◆ Work item
Total the lines of the entries below that hold the string "witnesses", then write only that total.

(Data items)
Arguments read_stamp : simpl never.
Arguments stamp_time : simpl never.
Arguments engine_accepts : simpl never.
Arguments local_time : simpl never.
Arguments toISOString : simpl never.
Arguments iso_seconds : simpl never.
Arguments civil_from_days : simpl never.
Arguments days_from_civil : simpl never.

Lemma toISOString_nonempty z : toISOString z ≠ "".
Proof.
  intros Hz. apply (f_equal String.length) in Hz. unfold toISOString in Hz.
  rewrite length_string_app in Hz. change (String.length ("." +:+ ?s)) with (S (String.length s)) in Hz.
  cbn in Hz. lia.
Qed.
(* ===== verification/Host.v ===== *)
(** * The platform under the sources

    What the modelled code takes from Node.js and from the engine without its
    source being in the repository: SHA-256, Ed25519 keys and signatures,
    base64, locale collation, Unicode normalisation and the date formats
    outside [Dates].  The operations are the class [Host]; the documented
    behaviour a theorem relies on is a separate class of laws, so that a
    statement shows what it assumes.  [Toy] is a concrete platform on which the
    laws hold: the witnesses run on it. *)
From S2P Require Import Prelude JSValue Dates.

Class Host := {
  (** [createHash('sha256').update(s).digest('hex')] *)
  sha256_hex : string → string;
  (** [createPublicKey(pem)]: its [asymmetricKeyType] and its SPKI DER export *)
  createPublicKey : jval → result (string * string);
  (** [cryptoSign(null, Buffer.from(text), privateKeyPem)] *)
  crypto_sign : string → string → result string;
  (** [cryptoVerify(null, Buffer.from(text), publicKey, signature)] *)
  crypto_verify : string → jval → string → result bool;
  (** [Buffer.from(s, 'base64')] and [b.toString('base64')], with their
      base64url variants *)
  base64_decode : string → string;
  base64_encode : string → string;
  base64url_decode : string → string;
  base64url_encode : string → string;
  (** [a.localeCompare(b)] *)
  localeCompare : string → string → Z;
  (** [s.normalize('NFKC')] *)
  nfkc : string → string;
  (** [Date.parse] on the formats outside the internet timestamp shape *)
  legacy_date_parse : string → option Z
}.

(** [Date.parse(s)], [None] standing for NaN *)
Definition Date_parse `{Host} (s : string) : option Z :=
  match read_stamp s with
  | Some t => stamp_time t
  | None => legacy_date_parse s
  end.

Lemma Date_parse_toISOString `{Host} L :
  representable L → Date_parse (toISOString L) = Some L.
Proof.
  intros (y & m & d & Hc & Hy). unfold Date_parse.
  rewrite (read_stamp_toISOString _ _ _ _ Hc Hy). by apply stamp_time_fields_of.
Qed.

(** [new Date(t).toISOString()], [None] standing for NaN *)
Definition date_toISOString (t : option Z) : result string :=
  match t with
  | Some z => if bool_decide (Z.abs z ≤ 8640000000000000)%Z then Ok (toISOString z)
              else Throw (error "Invalid time value")
  | None => Throw (error "Invalid time value")
  end.

(** Relational operators of the engine on operands that have primitives and are
    not both numbers: [a > b], and the sign of [a - b] ([None] for NaN). *)
Class Coercions := {
  coerced_gt : jval → jval → bool;
  coerced_minus : jval → jval → option comparison;
  (** [arr[v - 1]] for [v] not a number: the position read, if it is one *)
  coerced_position : jval → option nat
}.

Definition num_compare_num (a b : jnum) : option comparison :=
  match a, b with
  | JInt x, _ => CompOpp <$> num_compare b x
  | _, JInt y => num_compare a y
  | JDec m j, JDec n k => Some (Z.compare (m * 10 ^ Zpos k) (n * 10 ^ Zpos j))
  | JDec _ _, JInfinity neg => Some (if neg then Gt else Lt)
  | JInfinity neg, JDec _ _ => Some (if neg then Lt else Gt)
  | JInfinity x, JInfinity y => Some (if Bool.eqb x y then Eq else if x then Lt else Gt)
  | _, _ => None
  end.

(** [a > b]: a TypeError for an object without a primitive value. *)
Definition js_gt `{Coercions} (a b : jval) : result bool :=
  match a, b with
  | JNum x, JNum y => Ok (match num_compare_num x y with Some Gt => true | _ => false end)
  | _, _ => if no_primitive a || no_primitive b then Throw cannot_convert else Ok (coerced_gt a b)
  end.

Lemma js_gt_Throw `{Coercions} a b e :
  js_gt a b = Throw e → e = cannot_convert ∧ no_primitive a || no_primitive b = true.
Proof. unfold js_gt. destruct a, b; try done; destruct (_ || _) eqn:E; try done; by intros [= <-]. Qed.

(** Whether a sort of [l] by the difference of [key] throws: each of two
    elements or more is compared at least once. *)
Definition sort_throws (key : jval → jval) (l : list jval) : bool :=
  bool_decide (2 ≤ length l) && existsb (λ v, no_primitive (key v)) l.

Definition js_minus_sign `{Coercions} (a b : jval) : option comparison :=
  match a, b with
  | JNum x, JNum y => num_compare_num x y
  | _, _ => coerced_minus a b
  end.

(** [arr[v - 1]]: the position read, if it is one *)
Definition position_before `{Coercions} (v : jval) : option nat :=
  match v with
  | JNum (JInt n) => if bool_decide (1 ≤ n)%Z then Some (Z.to_nat (n - 1)) else None
  | JNum _ => None
  | _ => coerced_position v
  end.

(** ** Laws *)

(** A SHA-256 digest is 64 lower-case hexadecimal digits. *)
Definition is_hex_digit (c : ascii) : bool :=
  let n := N_of_ascii c in bool_decide ((48 ≤ n ∧ n ≤ 57) ∨ (97 ≤ n ∧ n ≤ 102))%N.

Class HashShape (H : Host) := {
  sha256_length s : String.length (sha256_hex s) = 64;
  sha256_chars s : str_forall is_hex_digit (sha256_hex s) = true
}.

(** [localeCompare] is a consistent comparison: the sign of the result orders
    strings totally. *)
Class Collation (H : Host) := {
  collate_total a b : (localeCompare a b ≤ 0 ∨ localeCompare b a ≤ 0)%Z;
  collate_trans a b c :
    (localeCompare a b ≤ 0 → localeCompare b c ≤ 0 → localeCompare a c ≤ 0)%Z
}.

(** A key pair: what the private key signs, the public key verifies. *)
Class KeyPair (H : Host) (pub priv : string) := {
  keypair_type : ∃ der, createPublicKey (JStr pub) = Ok ("ed25519", der);
  keypair_signs text : ∃ sig, crypto_sign text priv = Ok sig ∧
    String.length sig = 64 ∧ crypto_verify text (JStr pub) sig = Ok true
}.

(** Base64 text of a 64-byte buffer: its alphabet, and the exact round trip. *)
Definition base64_char (c : ascii) : bool :=
  let n := N_of_ascii c in
  bool_decide ((65 ≤ n ∧ n ≤ 90) ∨ (97 ≤ n ∧ n ≤ 122) ∨ (48 ≤ n ∧ n ≤ 57) ∨ n = 43 ∨ n = 47)%N.

(** [/^[A-Za-z0-9+/]+={0,2}$/] *)
Fixpoint base64_tail (pads : nat) (s : string) : bool :=
  match s with
  | EmptyString => true
  | String c s => match pads with
                  | O => false
                  | S pads => bool_decide (c = "="%char) && base64_tail pads s
                  end
  end.
Fixpoint base64_body (s : string) : bool :=
  base64_tail 2 s ||
  match s with EmptyString => true | String c s => base64_char c && base64_body s end.
Definition base64_shape (s : string) : bool :=
  match s with EmptyString => false | String c s => base64_char c && base64_body s end.

Class Base64Laws (H : Host) := {
  base64_round_trip b : base64_decode (base64_encode b) = b;
  base64_text b : String.length b = 64 → base64_shape (base64_encode b) = true;
  base64_nonblank b : String.length b = 64 → trim (base64_encode b) ≠ ""
}.

(** Distinct texts have distinct digests among those considered. *)
Definition collision_free `{Host} (texts : string → Prop) : Prop :=
  ∀ a b, texts a → texts b → sha256_hex a = sha256_hex b → a = b.

(** The hypothesis is decidable on finitely many texts. *)
Definition distinct_digests `{Host} (l : list string) : bool :=
  forallb (λ a, forallb (λ b, implb (String.eqb (sha256_hex a) (sha256_hex b)) (String.eqb a b)) l) l.

Lemma distinct_digests_collision_free `{Host} (texts : string → Prop) l :
  distinct_digests l = true → (∀ t, texts t → t ∈ l) → collision_free texts.
Proof.
  unfold distinct_digests. rewrite forallb_forall. intros Hl Hin a b Ha%Hin%list_elem_of_In Hb%Hin%list_elem_of_In Hh.
  specialize (Hl a Ha). rewrite forallb_forall in Hl. specialize (Hl b Hb).
  rewrite Hh, String.eqb_refl in Hl. by apply String.eqb_eq.
Qed.

(** ** A concrete platform *)

Module Toy.
(** Thirty-three times the hash so far plus the next character, kept to 48
    bits with shifts: cheap enough for the witnesses to be evaluated. *)
Fixpoint hash (s : string) (acc : N) : N :=
  match s with
  | EmptyString => acc
  | String c s => hash s (N.land (N.shiftl acc 5 + acc + N_of_ascii c + 1) (N.ones 48))
  end.

Fixpoint hex_onto (n : nat) (z : N) (rest : string) : string :=
  match n with
  | O => rest
  | S n => hex_onto n (N.shiftr z 4) (String (hex_digit (N.land z 15)) rest)
  end.

Definition hex (n : nat) (z : N) : string := hex_onto n z "".

(** The fixed 64-byte signature. *)
Definition signature : string := hex 64 0.

(** Two letters per byte, standing for base64. *)
Definition letter (n : N) : ascii := ascii_of_N (65 + n).
Fixpoint letters (s : string) : string :=
  match s with
  | EmptyString => EmptyString
  | String c s => String (letter (N_of_ascii c / 16)) (String (letter (N_of_ascii c mod 16)) (letters s))
  end.
Fixpoint unletters (s : string) : string :=
  match s with
  | String a (String b s) =>
      String (ascii_of_N (16 * (N_of_ascii a - 65) + (N_of_ascii b - 65))) (unletters s)
  | _ => EmptyString
  end.

Definition order (a b : string) : Z :=
  if str_leb a b then (if str_leb b a then 0 else -1)%Z else 1%Z.

#[export] Instance host : Host := {|
  sha256_hex s := hex 64 (hash s 1);
  createPublicKey k :=
    match k with JStr s => Ok ("ed25519", s) | _ => Throw (error "invalid key") end;
  crypto_sign _ _ := Ok signature;
  crypto_verify _ _ sig := Ok (bool_decide (sig = signature));
  base64_decode := unletters;
  base64_encode := letters;
  base64url_decode := unletters;
  base64url_encode := letters;
  localeCompare := order;
  nfkc s := s;
  legacy_date_parse _ := None
|}.

Lemma hex_length n z : String.length (hex n z) = n.
Proof.
  unfold hex. rewrite <- (Nat.add_0_r n) at 2. change 0 with (String.length "") at 1.
  generalize "". revert z. induction n as [|n IH]; intros z r; [done|]. cbn [hex_onto]. rewrite IH. cbn. lia.
Qed.

Lemma hex_digit_ok n : (n < 16)%N → is_hex_digit (hex_digit n) = true.
Proof.
  intros Hn. unfold is_hex_digit, hex_digit. apply bool_decide_eq_true.
  case_bool_decide; rewrite N_ascii_embedding; lia.
Qed.

Lemma hex_chars n z : str_forall is_hex_digit (hex n z) = true.
Proof.
  unfold hex. assert (Hr : str_forall is_hex_digit "" = true) by done. revert Hr. generalize "". revert z.
  induction n as [|n IH]; intros z r Hr; [done|]. cbn [hex_onto]. apply IH. cbn [str_forall].
  rewrite Hr, hex_digit_ok; [done|]. change 15%N with (N.ones 4). rewrite N.land_ones. by apply N.mod_lt.
Qed.

#[export] Instance hash_shape : HashShape host.
Proof. constructor; intros; [apply hex_length|apply hex_chars]. Qed.

Lemma unletters_letters s : unletters (letters s) = s.
Proof.
  induction s as [|c s IH]; [done|]. cbn [letters unletters]. rewrite IH. f_equal.
  destruct c as [[] [] [] [] [] [] [] []]; reflexivity.
Qed.

Lemma letter_ok n : (n < 16)%N → base64_char (letter n) = true ∧ js_space (letter n) = false.
Proof.
  intros Hn. unfold base64_char, js_space, letter. rewrite N_ascii_embedding by lia.
  split; [apply bool_decide_eq_true|apply bool_decide_eq_false]; lia.
Qed.

Lemma letters_body s : base64_body (letters s) = true.
Proof.
  induction s as [|c s IH]; [done|]. cbn [letters base64_body].
  pose proof (N_ascii_bounded c).
  destruct (letter_ok (N_of_ascii c / 16)) as [-> _]; [apply N.Div0.div_lt_upper_bound; lia|].
  destruct (letter_ok (N_of_ascii c mod 16)) as [-> _]; [apply N.mod_lt; lia|].
  rewrite IH. by rewrite !orb_true_r.
Qed.

Lemma letters_shape s : s ≠ "" → base64_shape (letters s) = true ∧ trim (letters s) ≠ "".
Proof.
  destruct s as [|c s]; [done|]. intros _. pose proof (letters_body (String c s)) as Hb.
  pose proof (N_ascii_bounded c). cbn [letters base64_shape] in *.
  destruct (letter_ok (N_of_ascii c / 16)) as [H1 H2]; [apply N.Div0.div_lt_upper_bound; lia|].
  destruct (letter_ok (N_of_ascii c mod 16)) as [H3 _]; [apply N.mod_lt; lia|].
  split.
  - rewrite H1. cbn [andb base64_body]. rewrite H3, letters_body. by rewrite orb_true_r.
  - unfold trim. cbn [trim_start]. rewrite H2. cbn [trim_end]. rewrite H2. by repeat case_match.
Qed.

#[export] Instance base64_laws : Base64Laws host.
Proof.
  constructor; cbn.
  - apply unletters_letters.
  - intros b Hb. apply letters_shape. by intros ->.
  - intros b Hb. apply letters_shape. by intros ->.
Qed.

#[export] Instance collation : Collation host.
Proof.
  constructor; unfold localeCompare, host, order.
  - intros a b. destruct (str_leb_total a b) as [H|H]; rewrite H;
      repeat case_match; lia.
  - intros a b c. destruct (str_leb a b) eqn:E1, (str_leb b c) eqn:E2; try lia.
    all: intros; try (rewrite (str_leb_trans a b c) by done); repeat case_match; lia.
Qed.

#[export] Instance key_pair pub priv : KeyPair host pub priv.
Proof.
  constructor; [by eexists|]. intros text. exists signature. split; [done|]. by vm_compute.
Qed.
End Toy.

(** Operands other than numbers are incomparable. *)
Definition toy_coercions : Coercions := {| coerced_gt _ _ := false; coerced_minus _ _ := None; coerced_position _ := None |}.

#[export] Existing Instances Toy.hash_shape Toy.collation Toy.base64_laws Toy.key_pair.
Lemma generation_inj p q :
  (0 < protocolGeneration p)%Z → protocolGeneration p = protocolGeneration q → p = q.
Proof.
  unfold protocolGeneration. intros Hp Heq.
  destruct (generation_digits p) as [ds|] eqn:Hdp; [|lia].
  case_bool_decide; [|lia].
  destruct (generation_digits q) as [ds'|] eqn:Hdq; [|lia].
  revert Heq. case_bool_decide; [|lia]. intros Heq.
  apply generation_digits_inv in Hdp as (-> & Hs & Hl & Hb), Hdq as (-> & Hs' & Hl' & Hb').
  assert (String.length ds = String.length ds') as Hlen.
  { rewrite Heq in Hb.
    destruct (Z.lt_trichotomy (Z.of_nat (String.length ds)) (Z.of_nat (String.length ds')))
      as [Hlt|[He|Hlt]]; [|lia|].
    - assert (10 ^ Z.of_nat (String.length ds) ≤ 10 ^ (Z.of_nat (String.length ds') - 1))%Z
        by (apply Z.pow_le_mono_r; lia). lia.
    - assert (10 ^ Z.of_nat (String.length ds') ≤ 10 ^ (Z.of_nat (String.length ds) - 1))%Z
        by (apply Z.pow_le_mono_r; lia). lia. }
  by destruct (digits_value_inj 0 0 ds ds' Hs Hs' Hlen Heq) as [_ ->].
Qed.

(** ** The agreement *)

Section agreement.
Context `{Host}.

(** On generations the comparator is the descending order of the numbers. *)
Lemma preferred_le p q : preferred p q = true → (protocolGeneration q ≤ protocolGeneration p)%Z.
Proof. unfold preferred. repeat case_bool_decide; intros; try done; lia. Qed.

Lemma elem_of_commonProtocols p l r :
  p ∈ commonProtocols l r ↔ (0 < protocolGeneration p)%Z ∧ p ∈ l ∧ p ∈ r.
Proof. unfold commonProtocols. rewrite elem_of_sort_by, list_elem_of_filter. tauto. Qed.

Lemma NoDup_uniqueStrings v : NoDup (uniqueStrings v).
Proof. destruct v; simpl; auto using NoDup_nil_2 with truyn. Qed.

(** The comparator restricted to distinct generations sorts without ties. *)
Definition descending (p q : string) : bool :=
  bool_decide (protocolGeneration q ≤ protocolGeneration p)%Z.
(* ===== verification/Kademlia.v ===== *)
(** * The Kademlia routing table

    Models the identifiers and [KademliaRoutingTable] of
    network/dht/kademlia.js: 256 buckets by the position of the highest bit in
    which a peer's key differs from the local one, at most [k] peers each, the
    least recently seen evicted first.  A peer is its node identifier, its last
    sighting and its other members.  Node identifiers are strings. *)
From S2P Require Import Prelude JSMap JSValue Dates Host.

Module Ids.

Definition hex_char_value (c : ascii) : Z :=
  let n := Z.of_N (N_of_ascii c) in if bool_decide (n < 58)%Z then (n - 48)%Z else (n - 87)%Z.

(** [BigInt(`0x${s}`)] *)
Fixpoint hex_value (acc : Z) (s : string) : Z :=
  match s with
  | EmptyString => acc
  | String c s => hex_value (16 * acc + hex_char_value c) s
  end.

Definition KADEMLIA_ID_BITS : Z := 256.
Definition DHT_KEY_CACHE_LIMIT : Z := 16384.

Section ids.
Context `{Host}.

Definition dhtId (value : string) : string := sha256_hex value.
Definition dhtKey (value : string) : Z := hex_value 0 (dhtId value).
Definition xorDistance (left right : string) : Z := Z.lxor (dhtKey left) (dhtKey right).

Definition bucketIndex (localId peerId : string) : Z :=
  let distance := xorDistance localId peerId in
  if bool_decide (distance = 0)%Z then (-1)%Z else Z.log2 distance.

(** The exported [dhtId] and [dhtKey], in front of their two memos. *)
Definition caches : Type := jsmap string string * jsmap string Z.

Definition dhtId_cached (value : jval) : M caches string := λ '(ids, keys),
  let '(ids, r) := Memo.recall DHT_KEY_CACHE_LIMIT (λ key, Ok (dhtId key)) (to_string value) ids in
  ((ids, keys), r).

Definition dhtKey_cached (value : jval) : M caches Z := λ '(ids, keys),
  let key := to_string value in
  match map_get key keys with
  | Some v => ((ids, keys), Ok v)
  | None =>
      match dhtId_cached (JStr key) (ids, keys) with
      | ((ids, keys), Ok id) =>
          let v := hex_value 0 id in
          ((ids, Memo.remember DHT_KEY_CACHE_LIMIT keys key v), Ok v)
      | (c, Throw e) => (c, Throw e)
      end
  end.

Definition caches_ok (c : caches) : Prop :=
  Memo.bounded DHT_KEY_CACHE_LIMIT (λ key, Ok (dhtId key)) c.1 ∧
  Memo.bounded DHT_KEY_CACHE_LIMIT (λ key, Ok (dhtKey key)) c.2.

Lemma dhtKey_cached_pure v c :
  caches_ok c → (dhtKey_cached v c).2 = Ok (dhtKey (to_string v)) ∧ caches_ok (dhtKey_cached v c).1.
Proof.
  destruct c as [ids keys]. intros [Hi Hk]. cbn [fst snd] in *. unfold dhtKey_cached.
  destruct (map_get (to_string v) keys) as [w|] eqn:Hg.
  { split; [|done]. cbn. destruct Hk as (_ & _ & Hc). by rewrite <- (Hc _ _ Hg). }
  unfold dhtId_cached. cbn [to_string].
  destruct (Memo.recall_transparent DHT_KEY_CACHE_LIMIT (λ key, Ok (dhtId key)) (to_string v) ids)
    as [Hr Hb]; [done..|].
  destruct (Memo.recall _ _ _ ids) as [ids' r]. cbn [fst snd] in *. subst r. cbn [fst snd].
  split; [done|]. split; [done|]. cbn [snd].
  destruct (Memo.recall_transparent DHT_KEY_CACHE_LIMIT (λ key, Ok (dhtKey key)) (to_string v) keys)
    as [_ Hb']; [done..|].
  unfold Memo.recall in Hb'. by rewrite Hg in Hb'.
Qed.

(** The two memos of the distance computation are invisible and bounded:
    whatever keys are asked for in whatever order, each answer is the key
    computed afresh, and neither memo exceeds 16384 entries. *)
Theorem dht_memo_transparent values :
  (run_all dhtKey_cached values ([], [])).2 = map (λ v, Ok (dhtKey (to_string v))) values ∧
  (map_size (run_all dhtKey_cached values ([], [])).1.1 ≤ 16384 ∧
   map_size (run_all dhtKey_cached values ([], [])).1.2 ≤ 16384)%Z.
Proof.
  destruct (run_all_pure caches_ok dhtKey_cached (λ v, Ok (dhtKey (to_string v))) values ([], []))
    as [Hr [(_ & H1 & _) (_ & H2 & _)]]; [|split; by apply Memo.bounded_nil|done].
  intros v c. apply dhtKey_cached_pure.
Qed.

(** ** The metric *)

Lemma hex_value_bound acc s :
  str_forall is_hex_digit s = true → (0 ≤ acc)%Z →
  (0 ≤ hex_value acc s < (acc + 1) * 16 ^ Z.of_nat (String.length s))%Z.
Proof.
  revert acc. induction s as [|c s IH]; intros acc Hs Ha.
  - cbn [hex_value String.length]. change (16 ^ Z.of_nat 0)%Z with 1%Z. lia.
  - cbn [str_forall] in Hs. apply andb_prop in Hs as [Hc Hs]. unfold is_hex_digit in Hc. bool_hyps.
    assert (Hv : (0 ≤ hex_char_value c < 16)%Z).
    { unfold hex_char_value. case_bool_decide; lia. }
    cbn [hex_value String.length]. rewrite Nat2Z.inj_succ, Z.pow_succ_r by lia.
    specialize (IH (16 * acc + hex_char_value c)%Z Hs). nia.
Qed.

Context {HS : HashShape _}.

Lemma dhtKey_bound v : (0 ≤ dhtKey v < 2 ^ 256)%Z.
Proof.
  pose proof (hex_value_bound 0 (sha256_hex v) (sha256_chars v)) as Hb.
  rewrite sha256_length in Hb. unfold dhtKey, dhtId.
  change (2 ^ 256)%Z with ((0 + 1) * 16 ^ Z.of_nat 64)%Z. apply Hb. lia.
Qed.

Lemma xorDistance_nonneg a b : (0 ≤ xorDistance a b)%Z.
Proof. apply Z.lxor_nonneg. pose proof (dhtKey_bound a). pose proof (dhtKey_bound b). lia. Qed.

Lemma xorDistance_bound a b : (xorDistance a b < 2 ^ 256)%Z.
Proof.
  destruct (decide (xorDistance a b = 0)%Z) as [->|Hn]; [done|].
  pose proof (xorDistance_nonneg a b). apply Z.log2_lt_pow2; [lia|].
  pose proof (dhtKey_bound a) as [Ha Ha']. pose proof (dhtKey_bound b) as [Hb Hb'].
  eapply Z.le_lt_trans; [by apply Z.log2_lxor|]. apply Z.max_lub_lt.
  - destruct (decide (dhtKey a = 0)%Z) as [->|]; [done|]. apply Z.log2_lt_pow2; lia.
  - destruct (decide (dhtKey b = 0)%Z) as [->|]; [done|]. apply Z.log2_lt_pow2; lia.
Qed.

Lemma bucketIndex_bound a b : (-1 ≤ bucketIndex a b < 256)%Z.
Proof.
  unfold bucketIndex. case_bool_decide as Hz; [lia|].
  pose proof (xorDistance_nonneg a b). pose proof (xorDistance_bound a b).
  pose proof (Z.log2_nonneg (xorDistance a b)).
  split; [lia|]. apply Z.log2_lt_pow2; [lia|done].
Qed.

(** A peer of bucket [i] agrees with the local key above bit [i]. *)
Lemma bucketIndex_prefix a b i j :
  bucketIndex a b = i → (i < j)%Z → (0 ≤ j)%Z → Z.testbit (dhtKey a) j = Z.testbit (dhtKey b) j.
Proof.
  unfold bucketIndex. intros Hi Hj H0.
  assert (Z.testbit (xorDistance a b) j = false) as Hb.
  { revert Hi. case_bool_decide as Hz; intros Hi.
    - rewrite Hz. apply Z.testbit_0_l.
    - apply Z.bits_above_log2; [apply xorDistance_nonneg|lia]. }
  unfold xorDistance in Hb. rewrite Z.lxor_spec in Hb. by apply xorb_eq.
Qed.
End ids.
End Ids.

Module Routing.
Import Ids.

Record peer := Peer {
  nodeId : string;
  lastSeenAt : string;
  details : list (string * jval)
}.

Record table := Table {
  localNodeId : string;
  k : Z;
  buckets : list (list peer);
  members : gset string
}.

(** [new KademliaRoutingTable({ localNodeId, k })] *)
Definition new_table (localNodeId : string) (k : jval) : result table :=
  if negb (nonempty_str localNodeId) then Throw (error "localNodeId is required")
  else match is_integer k with
       | Some k => if bool_decide (k < 1)%Z then Throw (error "k must be >= 1")
                   else Ok (Table localNodeId k (replicate (Z.to_nat KADEMLIA_ID_BITS) []) ∅)
       | None => Throw (error "k must be >= 1")
       end.

Definition has (id : string) (t : table) : bool := bool_decide (id ∈ members t).
Definition size (t : table) : Z := Z.of_nat (base.size (members t)).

◆ Result of this exercise
2